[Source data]

↓↓↓

Fixpoint follow (redirects : nat) (m : Mux) (method path query : string) : Arrival :=
  if negb (no_byte " "%char query) then BadRequest
  else match findHandler m method path with
       | Serves h matches => Arrives method h matches query
       | MethodNotAllowed => NotAllowed
       | NotFound => Missing
       | Redirects path' => match redirects with
                            | O => TooManyRedirects
                            | S n => follow n m (redirectMethod method) path' (hexEscapeNonASCII query)
                            end
       end.
(** [http.Client.Do]: ten requests at most. *)
Definition fetch (m : Mux) (method tail : string) : Arrival :=
  match parse_url tail with None => Unsendable | Some (path, query) => follow 9 m method path query end.
End Mux.
Arguments Found : clear implicits.
Arguments Arrival : clear implicits.

(** ** The broker's mux *)

Inductive Endpoint : Set :=
| HCreateSession | HGetSession | HNextTurn | HPostTurn | HAgentCard | HA2A
| HRallyCreate | HRallyBaton | HRallyDone | HRallyStatus | HMCPSSE | HMCPMessage
| HCreateCycle | HGetCycle | HCycleLedger | HStepCycle | HHaltCycle | HCycleEvents | HOrchestrate.
#[export] Instance Endpoint_eq_dec : EqDecision Endpoint.
Proof. solve_decision. Defined.
Abbreviation Mux := (list (Pattern * Endpoint)).
(* ===== verification/Driver.v ===== *)
(** * The cycle driver and the orchestrator

    [internal/cycle/driver.go]: one gated step, the single-agent loop, goal discovery;
    [internal/cycle/orchestrator.go]: one iteration of the multi-agent loop (stuck and
    budget guards, agent turn, handshake, step, persist) and the loop itself.

    The state of the process is the outside world, the state file and the ledger.  The
    world says which reads, writes, appends and sleeps fail; a write that fails may have
    replaced the file before it failed (the backup is written last).  Each driver owns its
    file: other writers are [StateFile.v]'s, which also has the text of the file; by [Write_Read] a
    read after a write without an error returns the state written, as here. *)

From S2P Require Import Prelude GoStrings Json Codec Contract Ledger Stuck Cycle.
From Stdlib Require Import Ascii String.
#[local] Open Scope string_scope.

(** ** The process *)

Section Process.
Context {World : Type}.

(** What the driver asks of the world. *)
Record WorldOps := mkWorldOps {
  wo_clock : World -> Z;
  wo_read_fault : World -> World * option string;
  (** The error of a write, and whether the file was replaced before it. *)
  wo_write_fault : World -> World * option (string * bool);
  wo_append_fault : World -> World * option string;
  wo_ledger_fault : World -> World * option string;
  wo_sleep : World -> Z -> World * option string;
  wo_pause : World -> Z -> World }.
Variable ops : WorldOps.

(** The ledger is [None] when none is injected. *)
(* src: internal/cycle/driver.go 43-52 Driver *)
Record Sys := mkSys { sy_world : World; sy_file : option CycleState; sy_ledger : option (list HarnessLedgerEntry) }.
#[local] Instance eta_Sys : Eta Sys := fun r => mkSys (sy_world r) (sy_file r) (sy_ledger r).

Definition now (sys : Sys) : Z := wo_clock ops (sy_world sys).

(** A missing file reads as the zero state. *)
(* src: internal/cycle/sync.go 31-54 StateFileSync.Read *)
Definition sync_Read (sys : Sys) : Sys * (string + CycleState) :=
  let '(w, e) := wo_read_fault ops (sy_world sys) in
  (mkSys w (sy_file sys) (sy_ledger sys), match e with Some e => inl e | None => inr (default CycleState_zero (sy_file sys)) end).

(* src: internal/cycle/sync.go 58-122 StateFileSync.Write *)
Definition sync_Write (sys : Sys) (state : CycleState) : Sys * option string :=
  let '(w, e) := wo_write_fault ops (sy_world sys) in
  match e with
  | None => (mkSys w (Some state) (sy_ledger sys), None)
  | Some (e, replaced) => (mkSys w (if replaced then Some state else sy_file sys) (sy_ledger sys), Some e)
  end.

(** Append to an injected ledger; without one nothing happens. *)
Definition ledger_Append (sys : Sys) (entry : HarnessLedgerEntry) : Sys * option string :=
  match sy_ledger sys with
  | None => (sys, None)
  | Some l =>
      let '(w, e) := wo_append_fault ops (sy_world sys) in
      match e with
      | None => (mkSys w (sy_file sys) (Some (l ++ [entry])%list), None)
      | Some e => (mkSys w (sy_file sys) (Some l), Some e)
      end
  end.
(* ===== verification/OneShot.v ===== *)
(** * The one-shot run of a cycle

    [internal/cli/cycle_run.go]: [cycle run --once], the command a scheduler calls.  It
    resumes a cycle from its files, looks at the guards, advances it by one step, with or
    without an agent turn before it, and ends with an exit code.  It composes the driver and
    the orchestrator of [Driver]; the files and the world are theirs.

    The flags are in [Cli.v]; the lines printed are left out. *)

From S2P Require Import Prelude GoStrings Json Codec Contract Ledger Stuck Cycle Gates Driver DriverSpec.
From Stdlib Require Import Ascii String.
#[local] Open Scope string_scope.

(** ** Exit codes *)

(** The reason of a halted state is [None] when it is the empty string. *)
(* src: internal/cli/cycle_run.go 75-100 exitCodeForHalt *)
Definition exitCodeForHalt (reason : option HaltReason) : Z :=
  match reason with
  | Some HaltSuccess => 0
  | Some HaltStuck => 10
  | Some HaltBudgetExceeded => 11
  | Some HaltPreflightFailed => 12
  | Some HaltGateFailure => 13
  | Some HaltUnparseableTurn => 14
  | Some HaltUserRequested => 15
  | Some HaltSelfAuditViolation => 16
  | Some HaltSSHAuthFailed => 17
  | Some HaltMaxCyclesReached => 18
  | Some (HaltOther _) | None => 19
  end.

(** The operation that failed. *)
Inductive RunError : Type :=
  | FReadState (e : string) | FNotFound | FReadLedger (e : string) | FStep (e : CycleError) | FWriteAdvanced (e : string)
  | FRegistry (e : string) | FWorkingDir (e : string) | FPass (e : CycleError) | FAppendHalted (e : string) | FWriteHalted (e : string).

↑↑↑

[What is expected]
In the data above, which lines include "path"? Return those lines.

[Written reply]
Fixpoint follow (redirects : nat) (m : Mux) (method path query : string) : Arrival :=
  else match findHandler m method path with
       | Redirects path' => match redirects with
                            | S n => follow n m (redirectMethod method) path' (hexEscapeNonASCII query)
  match parse_url tail with None => Unsendable | Some (path, query) => follow 9 m method path query end.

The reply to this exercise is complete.